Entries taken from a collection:
(** ** Asynchronous methods

    An asynchronous method is a state transformer whose promise resolves,
    rejects, or never settles.  The last happens in one way only: the method
    polls a paused scraper and no command is left to arrive. *)

Inductive Outcome (A : Type) : Type :=
| Ret (a : A)
| Throw (msg : string)
| Blocked.

Arguments Ret {A} a.
Arguments Throw {A} msg.
Arguments Blocked {A}.

Definition M (A : Type) : Type := Scraper -> Outcome A * Scraper.

Definition ret {A : Type} (a : A) : M A := fun s => (Ret a, s).

Definition throw {A : Type} (msg : string) : M A := fun s => (Throw msg, s).

Definition bind {A B : Type} (c : M A) (k : A -> M B) : M B :=
  fun s =>
    match c s with
    | (Ret a, s') => k a s'
    | (Throw msg, s') => (Throw msg, s')
    | (Blocked, s') => (Blocked, s')
    end.

Definition get : M Scraper := fun s => (Ret s, s).

Definition modify (f : Scraper -> Scraper) : M unit := fun s => (Ret tt, f s).

(** [try { body } catch (error) { handler(error.message) }]: what the body
    did to the object before it threw stays done. *)
Definition try_catch {A : Type} (body : M A) (handler : string -> M A) : M A :=
  fun s =>
    match body s with
    | (Throw msg, s') => handler msg s'
    | other => other
    end.

Declare Scope async_scope.
Delimit Scope async_scope with async.
Notation "x <- c ;; k" := (bind c (fun x => k))
  (at level 61, c at next level, right associativity) : async_scope.
Notation "c ;; k" := (bind c (fun _ => k))
  (at level 61, right associativity) : async_scope.
Local Open Scope async_scope.

(** One suspension of the running method: the commands that arrive during
    it are executed by the control route before the method goes on. *)
Definition awaitPoint : M unit :=
  fun s =>
    match pending s with
    | [] => (Ret tt, s)
    | cs :: rest => (Ret tt, runCommands cs (set_pending rest s))
    end.

(** [waitForResume]: sleep one second, look again. *)
Fixpoint waitLoop (ticks : list (list Command)) (s : Scraper)
  : Outcome unit * Scraper :=
  if isPaused s then
    match ticks with
    | [] => (Blocked, set_pending [] s)
    | cs :: rest => waitLoop rest (runCommands cs s)
    end
  else (Ret tt, set_pending ticks s).

Definition waitForResume : M unit := fun s => waitLoop (pending s) s.

(** ** The browser, as the scraper sees it *)

(** [browser.newPage()] with its configuration, when it succeeds. *)
Definition newPage : M PageId :=
  fun s => (Ret (nextPageId s),
            set_pages (S (nextPageId s)) (closedPages s) s).

(** [page.close().catch(() => {})] *)
Definition closePage (p : PageId) : M unit :=
  modify (fun s => set_pages (nextPageId s) (closedPages s ++ [p]) s).

(** [close]: releases the page and the browser, never throws. *)
Definition close : M unit :=
  s <- get ;;
  match page s with
  | Some p => closePage p
  | None => ret tt
  end ;;
  modify (set_browser false None).

(** [initialize], given how the launch goes: [None] when it succeeds,
    [Some msg] when any step of it throws [msg].  A failure closes what was
    opened and is thrown again under the prefix of the source. *)
Definition initialize (launch : option string) : M unit :=
  modify (set_browser false None) ;;
  match launch with
  | None =>
      p <- newPage ;;
      modify (set_browser true (Some p))
  | Some msg =>
      close ;;
      throw ("Browser initialization failed: " ++ msg)
  end.

(** [page.goto(url, ...)] *)
Definition goto (p : PageId) (url : string) (result : option string) : M unit :=
  modify (fun s => set_gotoLog (gotoLog s ++ [(p, url)]) s) ;;
  match result with
  | None => ret tt
  | Some msg => throw msg
  end.

(** ** Reading one detail page *)

Record Element : Type := mkElement {
  textContent : string;
  href : string
}.

(** [document.querySelector].  Selectors are keys of this function only;
    they are spelled with single quotes where the source has double ones. *)
Definition Dom : Type := string -> option Element.

(** [for (const selector of selectors) { ... return ... } return fallback] *)
Fixpoint cascade {A : Type} (try : string -> option A) (selectors : list string)
  (fallback : A) : A :=
  match selectors with
  | [] => fallback
  | sel :: rest =>
      match try sel with
      | Some a => a
      | None => cascade try rest fallback
      end
  end.

(** [element?.textContent?.trim()] accepted when truthy *)
Definition trimmedText (d : Dom) (sel : string) : option string :=
  match d sel with
  | Some el => or_undefined (trim (textContent el))
  | None => None
  end.

Definition getName (d : Dom) : string :=
  cascade (trimmedText d)
    [ "h1[data-attrid='title']"; "[data-attrid='title'] span"; "h1.DUwDvf";
      "h1.x3AX1-LfntMc-header-title-title"; "h1"; ".DUwDvf"; ".SPZz6b h1" ]
    EmptyString.
Lemma visit_Done results w name path results' w' :
  visit results w name path = Done (results', w') →
  ∃ graph, read_gexf path = Some graph
    ∧ ((results' = results
        ∧ (Max_Node_values !! name = None ∨ Max_Node_values !! name = Some 0))
       ∨ ∃ k g g' r,
           Max_Node_values !! name = Some k ∧ k ≠ 0
           ∧ search graph k g = Ok (vertex_cover r, covered_edges r, g')
           ∧ results' = <[name := r]> results).
Proof.
  unfold Driver.visit. destruct (read_gexf path) as [graph|]; [|done].
  intros Hv. exists graph. split; [done|].
  destruct (Max_Node_values !! name) as [k|]; [|injection Hv as <- <-; eauto].
  case_decide as Hk; [subst k; injection Hv as <- <-; eauto|].
  destruct (time w) as [start_time w1].
  destruct (search graph k (random_state w1)) as [[[cover covered] g']|e] eqn:Hs;
    [|done].
  destruct (time (with_random w1 g')) as [end_time w2].
  injection Hv as <- <-. right.
  by eexists k, _, g', (Entry covered _ cover).
Qed.

Lemma visit_Failed results w name path err :
  visit results w name path = Failed err →
  (read_gexf path = None ∧ err = LoadError path)
  ∨ ∃ graph k g e,
      read_gexf path = Some graph
      ∧ Max_Node_values !! name = Some k ∧ k ≠ 0
      ∧ search graph k g = Raise e ∧ err = SearchError e.
Proof.
  unfold Driver.visit. destruct (read_gexf path) as [graph|];
    [|intros [= <-]; by left].
  destruct (Max_Node_values !! name) as [k|]; [|done].
  case_decide as Hk; [done|].
  destruct (time w) as [start_time w1].
  destruct (search graph k (random_state w1)) as [[[cover covered] g']|e] eqn:Hs.
  - by destruct (time (with_random w1 g')).
  - intros [= <-]. right. by exists graph, k, (random_state w1), e.
Qed.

## EXERCISE
Every record must be transcribed exactly, with no line skipped.

## EXERCISE RESPONSE
(** ** Asynchronous methods

    An asynchronous method is a state transformer whose promise resolves,
    rejects, or never settles.  The last happens in one way only: the method
    polls a paused scraper and no command is left to arrive. *)

Inductive Outcome (A : Type) : Type :=
| Ret (a : A)
| Throw (msg : string)
| Blocked.

Arguments Ret {A} a.
Arguments Throw {A} msg.
Arguments Blocked {A}.

Definition M (A : Type) : Type := Scraper -> Outcome A * Scraper.

Definition ret {A : Type} (a : A) : M A := fun s => (Ret a, s).

Definition throw {A : Type} (msg : string) : M A := fun s => (Throw msg, s).

Definition bind {A B : Type} (c : M A) (k : A -> M B) : M B :=
  fun s =>
    match c s with
    | (Ret a, s') => k a s'
    | (Throw msg, s') => (Throw msg, s')
    | (Blocked, s') => (Blocked, s')
    end.

Definition get : M Scraper := fun s => (Ret s, s).

Definition modify (f : Scraper -> Scraper) : M unit := fun s => (Ret tt, f s).

(** [try { body } catch (error) { handler(error.message) }]: what the body
    did to the object before it threw stays done. *)
Definition try_catch {A : Type} (body : M A) (handler : string -> M A) : M A :=
  fun s =>
    match body s with
    | (Throw msg, s') => handler msg s'
    | other => other
    end.

Declare Scope async_scope.
Delimit Scope async_scope with async.
Notation "x <- c ;; k" := (bind c (fun x => k))
  (at level 61, c at next level, right associativity) : async_scope.
Notation "c ;; k" := (bind c (fun _ => k))
  (at level 61, right associativity) : async_scope.
Local Open Scope async_scope.

(** One suspension of the running method: the commands that arrive during
    it are executed by the control route before the method goes on. *)
Definition awaitPoint : M unit :=
  fun s =>
    match pending s with
    | [] => (Ret tt, s)
    | cs :: rest => (Ret tt, runCommands cs (set_pending rest s))
    end.

(** [waitForResume]: sleep one second, look again. *)
Fixpoint waitLoop (ticks : list (list Command)) (s : Scraper)
  : Outcome unit * Scraper :=
  if isPaused s then
    match ticks with
    | [] => (Blocked, set_pending [] s)
    | cs :: rest => waitLoop rest (runCommands cs s)
    end
  else (Ret tt, set_pending ticks s).

Definition waitForResume : M unit := fun s => waitLoop (pending s) s.

(** ** The browser, as the scraper sees it *)

(** [browser.newPage()] with its configuration, when it succeeds. *)
Definition newPage : M PageId :=
  fun s => (Ret (nextPageId s),
            set_pages (S (nextPageId s)) (closedPages s) s).

(** [page.close().catch(() => {})] *)
Definition closePage (p : PageId) : M unit :=
  modify (fun s => set_pages (nextPageId s) (closedPages s ++ [p]) s).

(** [close]: releases the page and the browser, never throws. *)
Definition close : M unit :=
  s <- get ;;
  match page s with
  | Some p => closePage p
  | None => ret tt
  end ;;
  modify (set_browser false None).

(** [initialize], given how the launch goes: [None] when it succeeds,
    [Some msg] when any step of it throws [msg].  A failure closes what was
    opened and is thrown again under the prefix of the source. *)
Definition initialize (launch : option string) : M unit :=
  modify (set_browser false None) ;;
  match launch with
  | None =>
      p <- newPage ;;
      modify (set_browser true (Some p))
  | Some msg =>
      close ;;
      throw ("Browser initialization failed: " ++ msg)
  end.

(** [page.goto(url, ...)] *)
Definition goto (p : PageId) (url : string) (result : option string) : M unit :=
  modify (fun s => set_gotoLog (gotoLog s ++ [(p, url)]) s) ;;
  match result with
  | None => ret tt
  | Some msg => throw msg
  end.

(** ** Reading one detail page *)

Record Element : Type := mkElement {
  textContent : string;
  href : string
}.

(** [document.querySelector].  Selectors are keys of this function only;
    they are spelled with single quotes where the source has double ones. *)
Definition Dom : Type := string -> option Element.

(** [for (const selector of selectors) { ... return ... } return fallback] *)
Fixpoint cascade {A : Type} (try : string -> option A) (selectors : list string)
  (fallback : A) : A :=
  match selectors with
  | [] => fallback
  | sel :: rest =>
      match try sel with
      | Some a => a
      | None => cascade try rest fallback
      end
  end.

(** [element?.textContent?.trim()] accepted when truthy *)
Definition trimmedText (d : Dom) (sel : string) : option string :=
  match d sel with
  | Some el => or_undefined (trim (textContent el))
  | None => None
  end.

Definition getName (d : Dom) : string :=
  cascade (trimmedText d)
    [ "h1[data-attrid='title']"; "[data-attrid='title'] span"; "h1.DUwDvf";
      "h1.x3AX1-LfntMc-header-title-title"; "h1"; ".DUwDvf"; ".SPZz6b h1" ]
    EmptyString.
Lemma visit_Done results w name path results' w' :
  visit results w name path = Done (results', w') →
  ∃ graph, read_gexf path = Some graph
    ∧ ((results' = results
        ∧ (Max_Node_values !! name = None ∨ Max_Node_values !! name = Some 0))
       ∨ ∃ k g g' r,
           Max_Node_values !! name = Some k ∧ k ≠ 0
           ∧ search graph k g = Ok (vertex_cover r, covered_edges r, g')
           ∧ results' = <[name := r]> results).
Proof.
  unfold Driver.visit. destruct (read_gexf path) as [graph|]; [|done].
  intros Hv. exists graph. split; [done|].
  destruct (Max_Node_values !! name) as [k|]; [|injection Hv as <- <-; eauto].
  case_decide as Hk; [subst k; injection Hv as <- <-; eauto|].
  destruct (time w) as [start_time w1].
  destruct (search graph k (random_state w1)) as [[[cover covered] g']|e] eqn:Hs;
    [|done].
  destruct (time (with_random w1 g')) as [end_time w2].
  injection Hv as <- <-. right.
  by eexists k, _, g', (Entry covered _ cover).
Qed.

Lemma visit_Failed results w name path err :
  visit results w name path = Failed err →
  (read_gexf path = None ∧ err = LoadError path)
  ∨ ∃ graph k g e,
      read_gexf path = Some graph
      ∧ Max_Node_values !! name = Some k ∧ k ≠ 0
      ∧ search graph k g = Raise e ∧ err = SearchError e.
Proof.
  unfold Driver.visit. destruct (read_gexf path) as [graph|];
    [|intros [= <-]; by left].
  destruct (Max_Node_values !! name) as [k|]; [|done].
  case_decide as Hk; [done|].
  destruct (time w) as [start_time w1].
  destruct (search graph k (random_state w1)) as [[[cover covered] g']|e] eqn:Hs.
  - by destruct (time (with_random w1 g')).
  - intros [= <-]. right. by exists graph, k, (random_state w1), e.
Qed.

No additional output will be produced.